Week night dinner rotation in a rut? We have ALL been there and everyone needs a refresh periodically. This warm pan of yumminess and versatility is for you! From the moment I laid eyes on this Defined Dish recipe (slightly modified by me) , I knew I would love it but I had NO idea how much! This is healthy comfort food at its finest. You can crank the spiciness up or down easily depending on whether or not littles are joining you for dinner or if you are not a fan of spice.

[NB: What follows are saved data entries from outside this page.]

Lemma C1_witness :
  (fails_with InvalidCity
     (fst (get_weather plain_ucd (stub PNone) (str "Paris") (startup None)))
   /\ fails_with InvalidCity
        (fst (get_weather plain_ucd (stub PNone) (str "Paris")
                (startup (Some (str "secret"))))))
  /\ fails_with ConfigurationError
       (fst (get_weather plain_ucd (stub PNone) (str "Sydney") (startup None))).
Proof.
  split; [split |].
  - apply (proj1 (C1_validation_precedes_configuration
                    plain_ucd (stub PNone) (str "Paris") (startup None))).
    reflexivity.
  - apply (proj1 (C1_validation_precedes_configuration
                    plain_ucd (stub PNone) (str "Paris")
                    (startup (Some (str "secret"))))).
    reflexivity.
  - apply (proj2 (C1_validation_precedes_configuration
                    plain_ucd (stub PNone) (str "Sydney") (startup None)));
      reflexivity.
Defined.

(** ** The health operation *)

(** C7. The health operation takes no input and answers 200 with the fixed
    descriptor: the status [running], the service name and the four
    lower-case lookup keys in the order of the registry, whatever the
    credential is and whatever outbound calls were made. *)
Theorem C7_health_descriptor (key : option pystr) (calls : list request) :
  home {| API_KEY := key;
          BASE_URL := BASE_URL (startup key);
          CITIES := CITIES (startup key);
          outbound := calls |}
  = (inr {| body := PDict
              [ (str "status", PStr (str "running"));
                (str "service", PStr (str "Weather Backend API"));
                (str "available_cities",
                 PList [ PStr (str "newyork"); PStr (str "sydney");
                         PStr (str "capetown"); PStr (str "bangkok") ]) ];
            status := 200 |},
     {| API_KEY := key;
        BASE_URL := BASE_URL (startup key);
        CITIES := CITIES (startup key);
        outbound := calls |}).
Proof. reflexivity. Qed.

(** ** Frame *)

(** C9. The weather lookup never modifies the registry or the credential:
    for every key, provider and outcome, the registry, the credential and
    the base URL after the call are what they were before it, so a second
    call made after it finds the same registry and configuration. *)
Theorem C9_lookup_preserves_registry_and_credential
    (ucd : unicode_db) (p p' : provider) (city city' : pystr) (w : world) :
  let w1 := snd (get_weather ucd p city w) in
  let w2 := snd (get_weather ucd p' city' w1) in
  (CITIES w1 = CITIES w /\ API_KEY w1 = API_KEY w /\ BASE_URL w1 = BASE_URL w)
  /\ (CITIES w2 = CITIES w /\ API_KEY w2 = API_KEY w /\ BASE_URL w2 = BASE_URL w).
Proof.
  assert (frame : forall q c v,
            let v' := snd (get_weather ucd q c v) in
            CITIES v' = CITIES v /\ API_KEY v' = API_KEY v /\ BASE_URL v' = BASE_URL v).
  { intros q c v.
    destruct (get_weather_world ucd q c v) as [E | (name & _ & E)];
      cbv zeta; rewrite E; repeat split. }
  intros w1 w2. pose proof (frame p city w) as (A1 & A2 & A3).
  pose proof (frame p' city' w1) as (B1 & B2 & B3).
  fold w1 in A1, A2, A3. fold w2 in B1, B2, B3.
  repeat split; congruence.
Qed.

(** ** Failures of the outbound call *)

Lemma fails_with_intro (k : error_kind) (message : pystr) (w : world) :
  fails_with k
    (fst (ret (with_status (jsonify (error_body (error_label k) message))
                 (error_status k)) w)).
Proof.
  eexists. split; [reflexivity |]. split; [| reflexivity].
  destruct k; reflexivity.
Qed.




(** A connection attempt that times out is a [ConnectTimeout], which is both
    a [ConnectionError] and a [Timeout]: the first [except] clause takes it. *)
Example connect_timeout_is_timeout :
  fails_with UpstreamTimeout
    (fst (get_weather plain_ucd (fun _ => throw requests_ConnectTimeout)
            (str "sydney") (startup (Some (str "secret"))))).
Proof. apply (fails_with_intro UpstreamTimeout). Qed.

(** ** Successful lookups *)

Lemma casing_variant_refl (k : pystr) : casing_variant k k.
Proof. induction k; constructor; auto. Qed.

(** For a weather report built by the handler, the entries of the body. *)
Lemma success_body (ucd : unicode_db) (p : provider) (city : pystr)
    (w : world) (r : response) :
  fst (get_weather ucd p city w) = inr r ->
  status r = 200 ->
  exists name resp data first conditions description temperature humidity wind_speed,
    dict_get (CITIES w) (lower ucd city) = Some name
    /\ p (weather_request w name) = inr resp
    /\ json resp = inr data
    /\ getitem data (str "weather") = inr (PList (first :: conditions))
    /\ getitem first (str "description") = inr (PStr description)
    /\ body r = PDict
         [ (str "city", PStr name);
           (str "temperature", temperature);
           (str "description", PStr (capitalize ucd description));
           (str "humidity", humidity);
           (str "wind_speed", wind_speed) ].
Proof.
  intros Hr Hs.
  destruct (get_weather_success ucd p city w r Hr Hs)
    as (name & resp & data & wd & Hn & _ & Hp & _ & Hj & Hw & ->).
  destruct (weather_data_ok ucd name data wd Hw)
    as (main & temp & temperature & conditions & first & description & humidity
        & wind & speed & wind_speed & _ & _ & _ & Hc & Hd & _ & _ & _ & _ & ->).
  exists name, resp, data, first, conditions, description, temperature,
    humidity, wind_speed.
  repeat split; assumption.
Qed.

(** C6. Every casing variant of a supported key resolves as the key itself
    does: the handler gives the same outcome for the variant and for the
    key and, once a credential is configured, asks the provider for the
    display name of the key (newyork: New York, sydney: Sydney, capetown:
    Cape Town, bangkok: Bangkok) and reports that name on success. *)
Theorem C6_case_insensitive_resolution
    (ucd : unicode_db) (p : provider) (key : option pystr)
    (k name city : pystr) :
  In (k, name) [ (str "newyork", str "New York");
                 (str "sydney", str "Sydney");
                 (str "capetown", str "Cape Town");
                 (str "bangkok", str "Bangkok") ] ->
  casing_variant k city ->
  let w := startup key in
  lower ucd city = k
  /\ dict_get (CITIES w) (lower ucd city) = Some name
  /\ get_weather ucd p city w = get_weather ucd p k w
  /\ (falsy key = false ->
      outbound (snd (get_weather ucd p city w)) = [weather_request w name]
      /\ forall r, fst (get_weather ucd p city w) = inr r ->
                   status r = 200 ->
                   field r "city" = Some (PStr name)).
Proof.
  intros Hin Hv w.
  assert (Hk : Forall (fun a => is_ascii a = true /\ ascii_lower a = a) k
               /\ dict_get (CITIES w) k = Some name).
  { simpl in Hin.
    destruct Hin as [E | [E | [E | [E | []]]]]; injection E as <- <-;
      (split; [repeat constructor | reflexivity]). }
  destruct Hk as [Hk Hget].
  pose proof (casing_variant_lower ucd k city Hk Hv) as Hl.
  pose proof (casing_variant_lower ucd k k Hk (casing_variant_refl k)) as Hl'.
  assert (Hget' : dict_get (CITIES w) (lower ucd city) = Some name)
    by now rewrite Hl.
  assert (Hc : forall c, lower ucd c = k ->
                 dict_contains (CITIES w) (lower ucd c) = true).
  { intros c E. unfold dict_contains. now rewrite E, Hget. }
  split; [assumption |]. split; [assumption |]. split.
  - destruct (falsy key) eqn:K.
    + rewrite (get_weather_unconfigured ucd p city w (Hc city Hl) K).
      now rewrite (get_weather_unconfigured ucd p k w (Hc k Hl') K).
    + rewrite (get_weather_lookup ucd p city name w Hget' K).
      rewrite (get_weather_lookup ucd p k name w); [reflexivity | | exact K].
      now rewrite Hl'.
  - intros K. split.
    + rewrite (get_weather_lookup ucd p city name w Hget' K). cbv zeta.
      destruct (reshaped ucd name (p (weather_request w name))).
      * now rewrite get_weather_except_world.
      * reflexivity.
    + intros r Hr Hs.
      destruct (success_body ucd p city w r Hr Hs)
        as (name' & resp & data & first & conditions & description & temperature
            & humidity & wind_speed & Hn & _ & _ & _ & _ & Hb).
      rewrite Hget' in Hn. injection Hn as <-.
      unfold field. now rewrite Hb.
Qed.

I do not love ground turkey. Generally, I think it lacks flavor and I can almost always tell it is ground turkey and not ground beef. But the flavor profile of this dish is out of this world–boring turkey no more! So let’s go! Pick up the ingredients today to make this dish!
Ingredients
- 2 tablespoons avocado oil
- 1 large shallot, finely diced
- 2 cloves garlic, minced
- 1 inch knob ginger, peeled and finely grated or chopped
- 2 pounds ground turkey
- 1.5 teaspoons salt
- .5 teaspoons black pepper
- 2 tablespoons creamy peanut butter (or almond butter if doing a Whole30)
- 2 tablespoons of coconut aminos (or soy)
- 1 tablespoon rice vinegar
- 1/2 teaspoon toasted sesame oil
- 2 tablespoons lime juice
- 2 tablespoons sriracha (use one without sugar if doing a Whole30)
- 4 green onions, thinly sliced (use white and green parts)
- chopped basil, cilantro, and mint
- optional: roughly chopped 1/2 cup of water chesnuts (if you like a little crunch)
Instructions
Heat oil in a nonstick skillet over medium heat. Add the shallot, garlic, grated ginger and cook, stirring and being careful not to burn, until soft (about 2 minutes). Add the turkey, salt and pepper and cook. Break up the meat with a spatula or wire whisk until the turkey is cooked through & no longer pink (about 7 minutes).
While it is cooking, combine the peanut butter, coconut aminos, rice vinegar, toasted sesame oil, lime juice and sriracha (dial this up or down depending on how spicy you like your food). Whisk until fully combined and smooth.
Pour the sauce into the ground turkey mixture along with the sliced green onions (and water chesnuts if desired). Continue stirring until well coated and onions have gotten tender. Top with fresh herbs.
Serve hot over steamed rice or in iceberg lettuce “cups”.